Vene varicose, non prendiamole “sotto gamba”
Le vene varicose, o varici, preoccupano soprattutto le donne per via degli inestetismi. In realtà si tratta di una patologia vera e propria che sarebbe bene conoscere meglio e che dovrebbe interessare maggiormente anche la popolazione maschile, che ne è sempre più colpita.
Belle gambe? Sì, quando sono sane
Il ritorno venoso degli arti inferiori è composto da due sistemi, uno profondo e uno superficiale: le vene, lavorando controcorrente, si avvalgono dell’attività di pompa dei muscoli (principalmente quelli del polpaccio) e di un sistema di valvole che facilita lo scorrimento del flusso sanguigno. È fondamentale, dunque, che le vene siano elastiche e le valvole efficienti. Le varici sono quelle vene superficiali nelle quali il sangue scorre a fatica o ristagna. A causa della maggiore pressione sanguigna, le vene assumono un aspetto tortuoso, si gonfiano e a volte dolgono. Fattori predisponenti o di rischio sono la sedentarietà; l’aumento di peso e l’obesità; la familiarità; l’età avanzata; i disturbi ormonali. Inoltre la gravidanza e l’uso precoce della pillola anticoncezionale sono le cause più frequenti nelle vene varicose femminili. Le varici sono una patologia che ha una discreta diffusione ormai anche fra la popolazione maschile che più spesso, però, sottovaluta il problema.
Alcuni accorgimenti del nostro stile di vita possono combattere l’insorgere delle vene varicose come un’alimentazione ricca di fibre (fra i fattori di rischio vi è anche la stitichezza) e flavonoidi (centella, mirtillo, frutti di bosco, tè verde) ed evitare la sedentarietà e una costante posizione ortostatica, cioè rimanere in piedi in una posizione fissa (alcune professioni sono più a rischio e uno dei primi rimedi è non usare tacchi più alti di 3 o 4 cm).
Pesantezza delle gambe, crampi e formicolii, gonfiore delle caviglie, sono questi i segnali di un possibile problema di ritorno venoso. In alcuni casi la circolazione sanguigna può essere così scarsa da arrivare alla stasi cronica e le varici possono rompersi provocando lividi sulla pelle. Nei casi più gravi la varice si apre all’esterno in forma di ulcera varicosa, delle vere e proprie lesioni della cute.

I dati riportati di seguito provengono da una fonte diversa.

(** ** The contracts on the small volume *)

Lemma fat_alloc_contract_witness : exists fs' r, fat32_alloc_cluster demo_fs = Some (fs', r) /\ same_shape demo_fs fs' /\
  (r = 0 <-> forall c, valid_cluster demo_fs c -> demo_T c <> FAT32_CLUSTER_FREE).
Proof.
  destruct (fat_alloc_contract demo_fs demo_T demo_C demo_vol) as (fs' & r & E & Hs & Hr & _); [split; done|]. exists fs', r. exact (conj E (conj Hs Hr)).
Defined.

Lemma fat_free_contract_witness : exists fs', fat32_free_chain 3 demo_fs = Some (fs', 0) /\ NoDup [3] /\
  vol fs' (fun x => if bool_decide (x ∈ [3]) then FAT32_CLUSTER_FREE else demo_T x) demo_C.
Proof.
  destruct (fat_free_contract demo_fs demo_T demo_C 3 [] demo_vol demo_chain) as (fs' & E & Hn & Hv & _). exists fs'. exact (conj E (conj Hn Hv)).
Defined.

(** Six hundred bytes from the third on: the file grows by a cluster. *)
Definition demo_data : list Z := repeat 65 600.
Lemma demo_data_bytes : bytes demo_data.
Proof. apply Forall_forall. intros x Hx%list_elem_of_In. apply repeat_spec in Hx as ->. unfold is_byte. lia. Qed.

Lemma fat_write_contract_witness : exists fs' T' C' e' new, fat32_write_file demo_entry demo_data 2 demo_fs = Some (fs', e', Z.of_nat (length demo_data)) /\
  vol fs' T' C' /\ file fs' T' e' ([3] ++ new).
Proof.
  destruct (fat_write_contract demo_fs demo_T demo_C demo_entry [3] 2 demo_data demo_vol demo_file demo_data_bytes) as (fs' & T' & C' & e' & new & E & Hv & Hf & _);
    [done|vm_compute; done|vm_compute; done|vm_compute; done|]. exists fs', T', C', e', new. exact (conj E (conj Hv Hf)).
Defined.

Lemma fat_write_read_witness : exists fs1 e1 fs2, fat32_write_file demo_entry demo_data 2 demo_fs = Some (fs1, e1, Z.of_nat (length demo_data)) /\
  fat32_read_file e1 2 (Z.of_nat (length demo_data)) fs1 = Some (fs2, Z.of_nat (length demo_data), demo_data).
Proof.
  destruct (fat_write_read demo_fs demo_T demo_C demo_entry [3] 2 demo_data demo_vol demo_file demo_data_bytes) as (fs1 & e1 & fs2 & fs3 & E & R & _);
    [done|vm_compute; done|vm_compute; done|vm_compute; done|]. exists fs1, e1, fs2. exact (conj E R).
Defined.

Lemma demo_other_nonzero x : x ∈ demo_other -> x <> 0.
Proof. unfold demo_other. rewrite !elem_of_cons. intros [->|[->|[->|[->|[->|Hx]]]]]; try done. by apply not_elem_of_nil in Hx. Qed.
Lemma demo_other_83 : name_83 demo_other [98] [116; 120; 116].
Proof. split; [split; [simpl; lia|by repeat constructor]|split; [simpl; lia|by repeat constructor]|done]. Qed.

Lemma fat_name_found_again_witness :
  fat32_strcmp_83 demo_other (new_entry (fat32_to_short_name demo_other) FAT32_ATTR_ARCHIVE) = 0 <-> exists base ext, name_83 demo_other base ext.
Proof.
  destruct (fat_name_found_again demo_other FAT32_ATTR_ARCHIVE) as [Hn _]; [split; done|exact demo_other_nonzero|]. exact Hn.
Defined.

Lemma fat_find_contract_witness : exists fs' hit, fat32_find_entry_in_dir 2 demo_name demo_fs =
  Some (fs', match hit with Some _ => 0 | None => VFS_ERR_NOENT end, hit) /\
  fst <$> hit = find_slots demo_name (dir_slots demo_fs demo_C [2]) /\ vol fs' demo_T demo_C.
Proof. exact (fat_find_contract demo_fs demo_T demo_C 2 [] demo_name demo_vol demo_root). Defined.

Se la questione si complica
Fra le complicanze si possono verificare casi di flebite, ossia l’infiammazione delle vene superficiali. Quando le vene profonde sono infiammate o interessate da un’interruzione del flusso venoso, si formano coaguli sanguigni, chiamati trombi, che possono occludere parzialmente o totalmente i vasi venosi e raggiungere anche il circolo polmonare causando un’embolia polmonare. In età avanzata la malattia è cronica e progressiva.
Una metodica diagnostica molto diffusa per l’insufficienza vascolare (venosa o arteriosa) è l’Ecocolordoppler. Un esame non invasivo e indolore che permette la visualizzazione ecografica dei vasi sanguigni e lo studio del flusso sanguigno grazie a agli ultrasuoni. Ciò consente di individuare la presenza di restringimenti e occlusioni arteriose, trombosi venose profonde e varici. Si tratta di un esame risolutivo sia per la diagnosi e la conseguente valutazione sulla terapia, sia sul suo monitoraggio nel tempo.
Lo specialista potrà consigliare, anche a scopo preventivo, l’uso di calze elastiche graduate per aumentare la velocità di flusso del sangue e contrastarne la stasi. Il medico può prescrivere pomate o farmaci per irrobustire il tono delle vene. Se la patologia è molto localizzata può essere efficace una scleroterapia, per dirottare il flusso sanguigno verso altre vene, cosiddette “di supplenza”. Nei casi più gravi si ricorre a un intervento chirurgico: la tecnica più utilizzata è lo stripping e consiste nell’asportazione della safena, la vena collettore degli arti inferiori. La stessa safena può diventare varicosa, ma con una safenectomia si abbassa fortemente il rischio di recidive.
Per le persone over 80, con controindicazioni alla chirurgia, è specifica una tecnica ambulatoriale derivata dalla scleroterapia e nota come “scleromousse” ecoguidata. L’agente sclerosante (visualizzato ecograficamente per controllarne la diffusione), è iniettato in forma schiumosa. Contestualmente al paziente viene chiesto di indossare una calza elastica per qualche giorno e viene invitato a riprendere immediatamente la deambulazione. A distanza di un mese il paziente è ricontrollato e, se necessario, la seduta viene ripetuta ma spesso è sufficiente un solo trattamento. Si tratta di una tecnica molto efficace per la piccola safena.